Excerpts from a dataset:

(* ===== verification/OrdMap.v ===== *)
(** [std::map] and [std::set]: association lists in ascending order of keys.

    The simulator iterates over its maps and sets, so the order of their
    elements matters; [KeyOrder] is the comparison of the keys. *)
From S2P Require Import Prelude.
From stdpp Require Import sorting.

Class KeyOrder (K : Type) := {
  key_ltb : K -> K -> bool;
  key_ltb_irrefl : forall a, key_ltb a a = false;
  key_ltb_trans : forall a b c, key_ltb a b = true -> key_ltb b c = true -> key_ltb a c = true;
  key_ltb_total : forall a b, key_ltb a b = false -> key_ltb b a = false -> a = b
}.

#[export] Instance nat_KeyOrder : KeyOrder nat.
Proof.
  refine {| key_ltb := Nat.ltb |}.
  - apply Nat.ltb_irrefl.
  - intros a b c. rewrite !Nat.ltb_lt. lia.
  - intros a b. rewrite !Nat.ltb_ge. lia.
Defined.

#[export] Instance pair_KeyOrder {A B} `{KeyOrder A, KeyOrder B} : KeyOrder (A * B).
Proof.
  refine {| key_ltb x y := key_ltb x.1 y.1 || (negb (key_ltb y.1 x.1) && key_ltb x.2 y.2) |}.
  - intros a. by rewrite !key_ltb_irrefl.
  - intros [a1 a2] [b1 b2] [c1 c2]; cbn. rewrite !orb_true_iff, !andb_true_iff, !negb_true_iff.
    intros [Hab|[Hba Hab]] [Hbc|[Hcb Hbc]].
    + left. by eapply key_ltb_trans.
    + left. destruct (key_ltb b1 c1) eqn:E; [by eapply key_ltb_trans|].
      by rewrite <- (key_ltb_total _ _ E Hcb).
    + left. destruct (key_ltb a1 b1) eqn:E; [by eapply key_ltb_trans|].
      by rewrite (key_ltb_total _ _ E Hba).
    + destruct (key_ltb a1 b1) eqn:E1, (key_ltb b1 c1) eqn:E2.
      * left. by eapply key_ltb_trans.
      * left. by rewrite <- (key_ltb_total _ _ E2 Hcb).
      * left. by rewrite (key_ltb_total _ _ E1 Hba).
      * right. rewrite (key_ltb_total _ _ E1 Hba). split; [done|by eapply key_ltb_trans].
  - intros [a1 a2] [b1 b2]; cbn. rewrite !orb_false_iff, !andb_false_iff, !negb_false_iff.
    intros [H1 H2] [H3 H4]. assert (a1 = b1) as -> by (by apply key_ltb_total).
    rewrite key_ltb_irrefl in H2, H4. f_equal.
    apply key_ltb_total; [by destruct H2|by destruct H4].
Defined.

#[export] Instance bool_KeyOrder : KeyOrder bool.
Proof.
  refine {| key_ltb a b := negb a && b |}.
  - by intros [].
  - by intros [] [] [].
  - by intros [] [].
Defined.

Section Map.
Context {K V : Type} `{KeyOrder K}.

Definition key_eqb (a b : K) : bool := negb (key_ltb a b) && negb (key_ltb b a).

Fixpoint m_find (k : K) (m : list (K * V)) : option V :=
  match m with
  | [] => None
  | (k', v) :: m' => if key_eqb k k' then Some v else m_find k m'
  end.

(** [m[k] = v] *)
Fixpoint m_set (k : K) (v : V) (m : list (K * V)) : list (K * V) :=
  match m with
  | [] => [(k, v)]
  | (k', v') :: m' =>
      if key_ltb k k' then (k, v) :: m
      else if key_ltb k' k then (k', v') :: m_set k v m' else (k, v) :: m'
  end.

(** [m.insert(make_pair(k, v))]: keeps an entry that is there; whether a new
    entry was made. *)
Definition m_insert (k : K) (v : V) (m : list (K * V)) : list (K * V) * bool :=
  match m_find k m with Some _ => (m, false) | None => (m_set k v m, true) end.

(** [--m.upper_bound(k)]: the last entry whose key is not above [k]; [None]
    when [upper_bound] is [begin()]. *)
Fixpoint m_last_le (k : K) (m : list (K * V)) : option (K * V) :=
  match m with
  | [] => None
  | (k', v) :: m' =>
      if key_ltb k k' then None
      else match m_last_le k m' with Some e => Some e | None => Some (k', v) end
  end.

Fixpoint m_erase (k : K) (m : list (K * V)) : list (K * V) :=
  match m with
  | [] => []
  | (k', v) :: m' => if key_eqb k k' then m' else (k', v) :: m_erase k m'
  end.

Lemma key_eqb_eq a b : key_eqb a b = true <-> a = b.
Proof.
  unfold key_eqb. rewrite andb_true_iff, !negb_true_iff. split.
  - intros []. by apply key_ltb_total.
  - intros ->. by rewrite key_ltb_irrefl.
Qed.

Lemma key_eqb_refl a : key_eqb a a = true.
Proof. by apply key_eqb_eq. Qed.

Lemma key_ltb_eqb_false a b : key_ltb a b = true -> key_eqb a b = false /\ key_eqb b a = false.
Proof. intros E. unfold key_eqb. rewrite E. cbn. by rewrite andb_false_r. Qed.

Lemma key_eqb_neq a b : a <> b -> key_eqb a b = false.
Proof. intros Hne. apply not_true_is_false. by rewrite key_eqb_eq. Qed.

Definition m_sorted (m : list (K * V)) : Prop :=
  StronglySorted (fun a b => key_ltb a.1 b.1 = true) m.

Lemma m_find_set k v m j :
  m_find j (m_set k v m) = if key_eqb j k then Some v else m_find j m.
Proof.
  induction m as [|[k' v'] m IH]; cbn [m_set m_find]; [done|].
  destruct (key_ltb k k') eqn:E1; [done|].
  destruct (key_ltb k' k) eqn:E2; cbn [m_find].
  - rewrite IH. destruct (key_eqb j k') eqn:E3; [|done].
    apply key_eqb_eq in E3 as ->. by rewrite (proj1 (key_ltb_eqb_false _ _ E2)).
  - assert (k = k') as -> by (by apply key_ltb_total). by destruct (key_eqb j k').
Qed.

Lemma m_set_keys k v m x : x ∈ (m_set k v m).*1 -> x = k \/ x ∈ m.*1.
Proof.
  induction m as [|[k' v'] m IH]; cbn [m_set]; [cbn; rewrite list_elem_of_singleton; auto|].
  destruct (key_ltb k k'), (key_ltb k' k); cbn; rewrite ?elem_of_cons; tauto.
Qed.

Lemma m_set_sorted k v m : m_sorted m -> m_sorted (m_set k v m).
Proof.
  intros Hs. induction Hs as [|[k' v'] m Hs IH Hf]; cbn [m_set]; [repeat constructor|].
  destruct (key_ltb k k') eqn:E1; [|destruct (key_ltb k' k) eqn:E2].
  - constructor; [by constructor|]. constructor; [done|].
    eapply Forall_impl; [exact Hf|]. cbn. intros a. by apply key_ltb_trans.
  - constructor; [done|]. apply Forall_forall. intros [x y] Hx.
    destruct (m_set_keys k v m x) as [->|Hin].
    { apply list_elem_of_fmap. by exists (x, y). }
    { done. }
    apply list_elem_of_fmap in Hin as ([x' y'] & -> & Hin).
    rewrite Forall_forall in Hf. by apply (Hf (x', y')).
  - assert (k = k') as -> by (by apply key_ltb_total). by constructor.
Qed.

Lemma m_find_elem k v m : m_sorted m -> m_find k m = Some v <-> (k, v) ∈ m.
Proof.
  intros Hs. induction Hs as [|[k' v'] m Hs IH Hf]; cbn [m_find].
  { split; [done|]. intros Hin. by apply elem_of_nil in Hin. }
  rewrite elem_of_cons. destruct (key_eqb k k') eqn:E.
  - apply key_eqb_eq in E as ->. split; [by left; simplify_eq|].
    intros [?|Hin]; [by simplify_eq|].
    rewrite Forall_forall in Hf. specialize (Hf _ Hin). cbn in Hf. by rewrite key_ltb_irrefl in Hf.
  - rewrite IH. split; [by right|]. intros [?|?]; [|done]. simplify_eq.
    by rewrite key_eqb_refl in E.
Qed.

(** [--upper_bound] finds the greatest key that is not above [k]. *)
Lemma m_last_le_spec k m k' v : m_sorted m -> m_last_le k m = Some (k', v) ->
  (k', v) ∈ m /\ key_ltb k k' = false /\
  forall x y, (x, y) ∈ m -> key_ltb k x = false -> key_ltb k' x = false.
Proof.
  intros Hs. revert k' v. induction Hs as [|[a b] m Hs IH Hf]; intros k' v; [done|].
  cbn [m_last_le]. destruct (key_ltb k a) eqn:E; [done|].
  destruct (m_last_le k m) as [[a' b']|] eqn:El.
  - intros [= -> ->]. destruct (IH _ _ eq_refl) as (Hin & Hle & Hmax).
    split; [by apply elem_of_cons; right|]. split; [done|]. intros x y Hx Hkx.
    apply elem_of_cons in Hx as [?|Hx]; [|by eapply Hmax]. simplify_eq.
    rewrite Forall_forall in Hf. specialize (Hf _ Hin). cbn in Hf.
    apply not_true_is_false. intros Hc. pose proof (key_ltb_trans _ _ _ Hf Hc) as Hbad.
    by rewrite key_ltb_irrefl in Hbad.
  - intros [= -> ->]. split; [by apply elem_of_cons; left|]. split; [done|].
    intros x y Hx Hkx. apply elem_of_cons in Hx as [?|Hx].
    { simplify_eq. apply key_ltb_irrefl. }
    exfalso. clear IH Hf. induction Hs as [|[c d] m Hs IH2 Hf2]; [by apply elem_of_nil in Hx|].
    cbn [m_last_le] in El. destruct (key_ltb k c) eqn:Ec.
    + apply elem_of_cons in Hx as [?|Hx]; [simplify_eq; congruence|].
      rewrite Forall_forall in Hf2. specialize (Hf2 _ Hx). cbn in Hf2.
      rewrite (key_ltb_trans _ _ _ Ec Hf2) in Hkx. done.
    + by destruct (m_last_le k m).
Qed.
End Map.

(** ** Sets of indices *)
Definition s_mem (k : nat) (s : list nat) : bool := existsb (Nat.eqb k) s.

Fixpoint s_insert (k : nat) (s : list nat) : list nat :=
  match s with
  | [] => [k]
  | x :: s' =>
      if Nat.ltb k x then k :: s else if Nat.ltb x k then x :: s_insert k s' else s
  end.

Definition s_of_list (l : list nat) : list nat := foldr s_insert [] l.

(** [std::set_intersection] of two ascending sequences. *)
Definition s_inter (a b : list nat) : list nat := List.filter (fun x => s_mem x b) a.

Lemma s_mem_spec k s : s_mem k s = true <-> k ∈ s.
Proof.
  unfold s_mem. rewrite existsb_exists. split.
  - intros (x & Hx & E). apply Nat.eqb_eq in E as ->. by apply list_elem_of_In.
  - intros Hk. exists k. split; [by apply list_elem_of_In|apply Nat.eqb_refl].
Qed.

Lemma elem_of_s_insert x k s : x ∈ s_insert k s <-> x = k \/ x ∈ s.
Proof.
  induction s as [|y s IH]; cbn [s_insert]; [apply elem_of_cons|].
  destruct (Nat.ltb_spec k y); [by rewrite elem_of_cons|].
  destruct (Nat.ltb_spec y k).
  - rewrite !elem_of_cons, IH. tauto.
  - assert (k = y) as -> by lia. rewrite elem_of_cons. tauto.
Qed.

Lemma s_insert_sorted k s : StronglySorted lt s -> StronglySorted lt (s_insert k s).
Proof.
  intros Hs. induction Hs as [|y s Hs IH Hf]; cbn [s_insert]; [repeat constructor|].
  destruct (Nat.ltb_spec k y).
  - constructor; [by constructor|]. constructor; [done|].
    eapply Forall_impl; [exact Hf|]. cbn. lia.
  - destruct (Nat.ltb_spec y k); [|by constructor]. constructor; [done|].
    apply Forall_forall. intros x Hx. apply elem_of_s_insert in Hx as [->|Hx]; [done|].
    rewrite Forall_forall in Hf. by apply Hf.
Qed.

Lemma elem_of_s_of_list x l : x ∈ s_of_list l <-> x ∈ l.
Proof.
  induction l as [|y l IH]; cbn; [done|]. by rewrite elem_of_s_insert, IH, elem_of_cons.
Qed.

Lemma s_of_list_sorted l : StronglySorted lt (s_of_list l).
Proof. induction l; cbn; [constructor|by apply s_insert_sorted]. Qed.

Lemma elem_of_s_inter x a b : x ∈ s_inter a b <-> x ∈ a /\ x ∈ b.
Proof.
  unfold s_inter. rewrite !list_elem_of_In, filter_In, <- !list_elem_of_In, s_mem_spec. done.
Qed.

**What is required:**
From the records above, extract exactly and only the lines that begin at the line with "by rewrite key_ltb_irrefl in Hbad." and stop after the line with "simplify_eq. apply key_ltb_irrefl.".

**Exercise response:**
    by rewrite key_ltb_irrefl in Hbad.
  - intros [= -> ->]. split; [by apply elem_of_cons; left|]. split; [done|].
    intros x y Hx Hkx. apply elem_of_cons in Hx as [?|Hx].
    { simplify_eq. apply key_ltb_irrefl. }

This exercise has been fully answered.